(** What [kill] does to the victim. *)
Definition kill_mark (p : proc) : proc :=
  let p := set_p_killed 1 p in
  if bool_decide (p_state p = SLEEPING) then set_p_state RUNNABLE p else p.

Definition kill_visit (pid : Z) (i : nat) : K (option Z) :=
  acquire (L_proc i);;
  p ← proc_at i;
  if p_pid p =? pid then
    modify_proc i kill_mark;;
    release (L_proc i);;
    mret (Some 0)
  else
    release (L_proc i);;
    mret None.

Definition kill (pid : Z) : K Z :=
  r ← foreach (seq 0 NPROC) (kill_visit pid);
  mret (default (-1) r).

Definition setkilled (i : nat) : K unit :=
  acquire (L_proc i);;
  modify_proc i (set_p_killed 1);;
  release (L_proc i).

Definition killed (i : nat) : K Z :=
  acquire (L_proc i);;
  p ← proc_at i;
  release (L_proc i);;
  mret (p_killed p).

(** ** Schedulers *)

(** [swtch(&c->context, &p->context)]: the process runs until it switches back. *)
Definition swtch_to (i : nat) : K unit :=
  p ← proc_at i;
  modify (fun s => set_k_dispatched ((i, p_priority p) :: k_dispatched s) s);;
  step_env.

(** The lines [p->state = RUNNING; c->proc = p; swtch(...);] of the schedulers. *)
Definition run_proc (i : nat) : K unit :=
  modify_proc i (set_p_state RUNNING);;
  modify_cpu (set_c_proc (Some i));;
  swtch_to i.

Definition rr_visit (i : nat) : K (option unit) :=
  acquire (L_proc i);;
  p ← proc_at i;
  when (bool_decide (p_state p = RUNNABLE))
    (run_proc i;;
     modify_cpu (set_c_proc None));;
  release (L_proc i);;
  mret None.

Definition rr_scheduler : K unit :=
  modify_cpu (set_c_proc None);;
  intr_on;;
  foreach (seq 0 NPROC) rr_visit;;
  mret tt.

(** One pass of the high-priority loop: [Some high_avail] at its end, [None] if
    the scheduler was replaced meanwhile. *)
Fixpoint mlfq_high_pass (todo : list nat) (high_avail : bool) : K (option bool) :=
  match todo with
  | [] => mret (Some high_avail)
  | i :: todo =>
      acquire (L_proc i);;
      p ← proc_at i;
      if 0 <? p_priority p then
        release (L_proc i);;
        mlfq_high_pass todo high_avail
      else if bool_decide (p_state p = RUNNABLE) then
        run_proc i;;
        sp ← gets (fun s => k_sched s);
        if bool_decide (sp <> mlfq_scheduler_ptr) then
          release (L_proc i);;
          mret None
        else
          modify_cpu (set_c_proc None);;
          release (L_proc i);;
          mlfq_high_pass todo true
      else
        release (L_proc i);;
        mlfq_high_pass todo high_avail
  end.

(** The [do ... while (high_avail)] loop; [false] if the scheduler was replaced.
    A repetition means that a process was dispatched, which used up one action
    of the environment: the length of the environment bounds the repetitions. *)
Fixpoint mlfq_high (fuel : nat) : K bool :=
  match fuel with
  | O => fault "mlfq_high: out of fuel"
  | S fuel =>
      r ← mlfq_high_pass (seq 0 NPROC) false;
      match r with
      | None => mret false
      | Some true => mlfq_high fuel
      | Some false => mret true
      end
  end.

(** One step of the low-priority loop: [Some tt] leaves it. *)
Definition mlfq_low_visit (i : nat) : K (option unit) :=
  acquire (L_proc i);;
  p ← proc_at i;
  if (p_priority p =? 0) && bool_decide (p_state p = RUNNABLE) then
    release (L_proc i);;
    mret (Some tt)
  else if bool_decide (p_state p = RUNNABLE) then
    run_proc i;;
    sp ← gets (fun s => k_sched s);
    if bool_decide (sp <> mlfq_scheduler_ptr) then
      release (L_proc i);;
      mret (Some tt)
    else
      modify_cpu (set_c_proc None);;
      release (L_proc i);;
      mret None
  else
    release (L_proc i);;
    mret None.

Definition mlfq_scheduler : K unit :=
  modify_cpu (set_c_proc None);;
  intr_on;;
  go_on ← env_fuel mlfq_high;
  when go_on (foreach (seq 0 NPROC) mlfq_low_visit;; mret tt).

(** One iteration of [scheduler]'s endless loop. *)
Definition scheduler_step : K unit :=
  sp ← gets (fun s => k_sched s);
  match sp with
  | rr_scheduler_ptr => rr_scheduler
  | mlfq_scheduler_ptr => mlfq_scheduler
  end.

Definition available_schedulers : list (string * schedimpl * Z) :=
  [("Round Robin"%string, rr_scheduler_ptr, 1); ("MLFQ Sched"%string, mlfq_scheduler_ptr, 2)].

(** [available_schedulers[id - 1].impl], with no check of [id]. *)
Definition schedset (id : Z) : K unit :=
  let i := s32 (id - 1) in
  if (i <? 0) then fault "available_schedulers[id - 1]: index out of range" else
  x ← nth_or_fault available_schedulers (Z.to_nat i);
  modify (set_k_sched (snd (fst x)));;
  printf ("Scheduler successfully changed to %s" ++ NL) [PStr (Some (bytes (fst (fst x))))].

Definition schedls : K unit :=
  printf ("[ ]" ++ TAB ++ "Scheduler Name" ++ TAB ++ "Scheduler ID" ++ NL) [];;
  printf ("====================================" ++ NL) [];;
  foreach available_schedulers (fun x =>
    sp ← gets k_sched;
    (if bool_decide (snd (fst x) = sp) then printf ("[*]" ++ TAB) [] else printf ("   " ++ TAB) []);;
    printf ("%s" ++ TAB ++ "%d" ++ NL) [PStr (Some (bytes (fst (fst x)))); PInt (snd x)];;
    mret (@None unit));;
  printf (NL ++ "*: current scheduler" ++ NL ++ NL) [].

(** The table [states] of [procdump]; every [procstate] has an entry, so the
    "???" case does not arise. *)
Definition statename (s : procstate) : string :=
  match s with
  | UNUSED => "unused" | USED => "used" | SLEEPING => "sleep " | RUNNABLE => "runble"
  | RUNNING => "run   " | ZOMBIE => "zombie"
  end.

Definition procdump : K unit :=
  printf NL [];;
  foreach (seq 0 NPROC) (fun i =>
    p ← proc_at i;
    if bool_decide (p_state p = UNUSED) then mret (@None unit) else
    printf "%d <%s %s" [PInt (p_pid p); PStr (Some (bytes (statename (p_state p)))); PStr (Some (cstring (p_name p)))];;
    printf NL [];;
    mret None);;
  mret tt.

(** ** Process-table loops *)

Lemma wp_myproc Q w : intr_ok (st w) ->
  Q (c_proc (k_cpu (st w))) (World (settle (st w)) (env w)) -> wp myproc Q w.
Proof.
  intros Hi HQ. unfold myproc. apply wp_bind, wp_push_off. wp_steps.
  destruct (intr_ok_enter (st w) Hi) as (_ & H1 & H2).
  apply wp_bind, wp_pop_off; [done|done|]. wp_steps. cbn [st env]. by rewrite leave_enter.
Qed.

Lemma wp_this_proc i Q w : intr_ok (st w) -> c_proc (k_cpu (st w)) = Some i ->
  Q i (World (settle (st w)) (env w)) -> wp this_proc Q w.
Proof. intros Hi Hc HQ. unfold this_proc. apply wp_bind, wp_myproc; [done|]. by rewrite Hc. Qed.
**********
*The task:* Write out all the records above again, exactly as they stand.

*Response to this task:*
(** What [kill] does to the victim. *)
Definition kill_mark (p : proc) : proc :=
  let p := set_p_killed 1 p in
  if bool_decide (p_state p = SLEEPING) then set_p_state RUNNABLE p else p.

Definition kill_visit (pid : Z) (i : nat) : K (option Z) :=
  acquire (L_proc i);;
  p ← proc_at i;
  if p_pid p =? pid then
    modify_proc i kill_mark;;
    release (L_proc i);;
    mret (Some 0)
  else
    release (L_proc i);;
    mret None.

Definition kill (pid : Z) : K Z :=
  r ← foreach (seq 0 NPROC) (kill_visit pid);
  mret (default (-1) r).

Definition setkilled (i : nat) : K unit :=
  acquire (L_proc i);;
  modify_proc i (set_p_killed 1);;
  release (L_proc i).

Definition killed (i : nat) : K Z :=
  acquire (L_proc i);;
  p ← proc_at i;
  release (L_proc i);;
  mret (p_killed p).

(** ** Schedulers *)

(** [swtch(&c->context, &p->context)]: the process runs until it switches back. *)
Definition swtch_to (i : nat) : K unit :=
  p ← proc_at i;
  modify (fun s => set_k_dispatched ((i, p_priority p) :: k_dispatched s) s);;
  step_env.

(** The lines [p->state = RUNNING; c->proc = p; swtch(...);] of the schedulers. *)
Definition run_proc (i : nat) : K unit :=
  modify_proc i (set_p_state RUNNING);;
  modify_cpu (set_c_proc (Some i));;
  swtch_to i.

Definition rr_visit (i : nat) : K (option unit) :=
  acquire (L_proc i);;
  p ← proc_at i;
  when (bool_decide (p_state p = RUNNABLE))
    (run_proc i;;
     modify_cpu (set_c_proc None));;
  release (L_proc i);;
  mret None.

Definition rr_scheduler : K unit :=
  modify_cpu (set_c_proc None);;
  intr_on;;
  foreach (seq 0 NPROC) rr_visit;;
  mret tt.

(** One pass of the high-priority loop: [Some high_avail] at its end, [None] if
    the scheduler was replaced meanwhile. *)
Fixpoint mlfq_high_pass (todo : list nat) (high_avail : bool) : K (option bool) :=
  match todo with
  | [] => mret (Some high_avail)
  | i :: todo =>
      acquire (L_proc i);;
      p ← proc_at i;
      if 0 <? p_priority p then
        release (L_proc i);;
        mlfq_high_pass todo high_avail
      else if bool_decide (p_state p = RUNNABLE) then
        run_proc i;;
        sp ← gets (fun s => k_sched s);
        if bool_decide (sp <> mlfq_scheduler_ptr) then
          release (L_proc i);;
          mret None
        else
          modify_cpu (set_c_proc None);;
          release (L_proc i);;
          mlfq_high_pass todo true
      else
        release (L_proc i);;
        mlfq_high_pass todo high_avail
  end.

(** The [do ... while (high_avail)] loop; [false] if the scheduler was replaced.
    A repetition means that a process was dispatched, which used up one action
    of the environment: the length of the environment bounds the repetitions. *)
Fixpoint mlfq_high (fuel : nat) : K bool :=
  match fuel with
  | O => fault "mlfq_high: out of fuel"
  | S fuel =>
      r ← mlfq_high_pass (seq 0 NPROC) false;
      match r with
      | None => mret false
      | Some true => mlfq_high fuel
      | Some false => mret true
      end
  end.

(** One step of the low-priority loop: [Some tt] leaves it. *)
Definition mlfq_low_visit (i : nat) : K (option unit) :=
  acquire (L_proc i);;
  p ← proc_at i;
  if (p_priority p =? 0) && bool_decide (p_state p = RUNNABLE) then
    release (L_proc i);;
    mret (Some tt)
  else if bool_decide (p_state p = RUNNABLE) then
    run_proc i;;
    sp ← gets (fun s => k_sched s);
    if bool_decide (sp <> mlfq_scheduler_ptr) then
      release (L_proc i);;
      mret (Some tt)
    else
      modify_cpu (set_c_proc None);;
      release (L_proc i);;
      mret None
  else
    release (L_proc i);;
    mret None.

Definition mlfq_scheduler : K unit :=
  modify_cpu (set_c_proc None);;
  intr_on;;
  go_on ← env_fuel mlfq_high;
  when go_on (foreach (seq 0 NPROC) mlfq_low_visit;; mret tt).

(** One iteration of [scheduler]'s endless loop. *)
Definition scheduler_step : K unit :=
  sp ← gets (fun s => k_sched s);
  match sp with
  | rr_scheduler_ptr => rr_scheduler
  | mlfq_scheduler_ptr => mlfq_scheduler
  end.

Definition available_schedulers : list (string * schedimpl * Z) :=
  [("Round Robin"%string, rr_scheduler_ptr, 1); ("MLFQ Sched"%string, mlfq_scheduler_ptr, 2)].

(** [available_schedulers[id - 1].impl], with no check of [id]. *)
Definition schedset (id : Z) : K unit :=
  let i := s32 (id - 1) in
  if (i <? 0) then fault "available_schedulers[id - 1]: index out of range" else
  x ← nth_or_fault available_schedulers (Z.to_nat i);
  modify (set_k_sched (snd (fst x)));;
  printf ("Scheduler successfully changed to %s" ++ NL) [PStr (Some (bytes (fst (fst x))))].

Definition schedls : K unit :=
  printf ("[ ]" ++ TAB ++ "Scheduler Name" ++ TAB ++ "Scheduler ID" ++ NL) [];;
  printf ("====================================" ++ NL) [];;
  foreach available_schedulers (fun x =>
    sp ← gets k_sched;
    (if bool_decide (snd (fst x) = sp) then printf ("[*]" ++ TAB) [] else printf ("   " ++ TAB) []);;
    printf ("%s" ++ TAB ++ "%d" ++ NL) [PStr (Some (bytes (fst (fst x)))); PInt (snd x)];;
    mret (@None unit));;
  printf (NL ++ "*: current scheduler" ++ NL ++ NL) [].

(** The table [states] of [procdump]; every [procstate] has an entry, so the
    "???" case does not arise. *)
Definition statename (s : procstate) : string :=
  match s with
  | UNUSED => "unused" | USED => "used" | SLEEPING => "sleep " | RUNNABLE => "runble"
  | RUNNING => "run   " | ZOMBIE => "zombie"
  end.

Definition procdump : K unit :=
  printf NL [];;
  foreach (seq 0 NPROC) (fun i =>
    p ← proc_at i;
    if bool_decide (p_state p = UNUSED) then mret (@None unit) else
    printf "%d <%s %s" [PInt (p_pid p); PStr (Some (bytes (statename (p_state p)))); PStr (Some (cstring (p_name p)))];;
    printf NL [];;
    mret None);;
  mret tt.

(** ** Process-table loops *)

Lemma wp_myproc Q w : intr_ok (st w) ->
  Q (c_proc (k_cpu (st w))) (World (settle (st w)) (env w)) -> wp myproc Q w.
Proof.
  intros Hi HQ. unfold myproc. apply wp_bind, wp_push_off. wp_steps.
  destruct (intr_ok_enter (st w) Hi) as (_ & H1 & H2).
  apply wp_bind, wp_pop_off; [done|done|]. wp_steps. cbn [st env]. by rewrite leave_enter.
Qed.

Lemma wp_this_proc i Q w : intr_ok (st w) -> c_proc (k_cpu (st w)) = Some i ->
  Q i (World (settle (st w)) (env w)) -> wp this_proc Q w.
Proof. intros Hi Hc HQ. unfold this_proc. apply wp_bind, wp_myproc; [done|]. by rewrite Hc. Qed.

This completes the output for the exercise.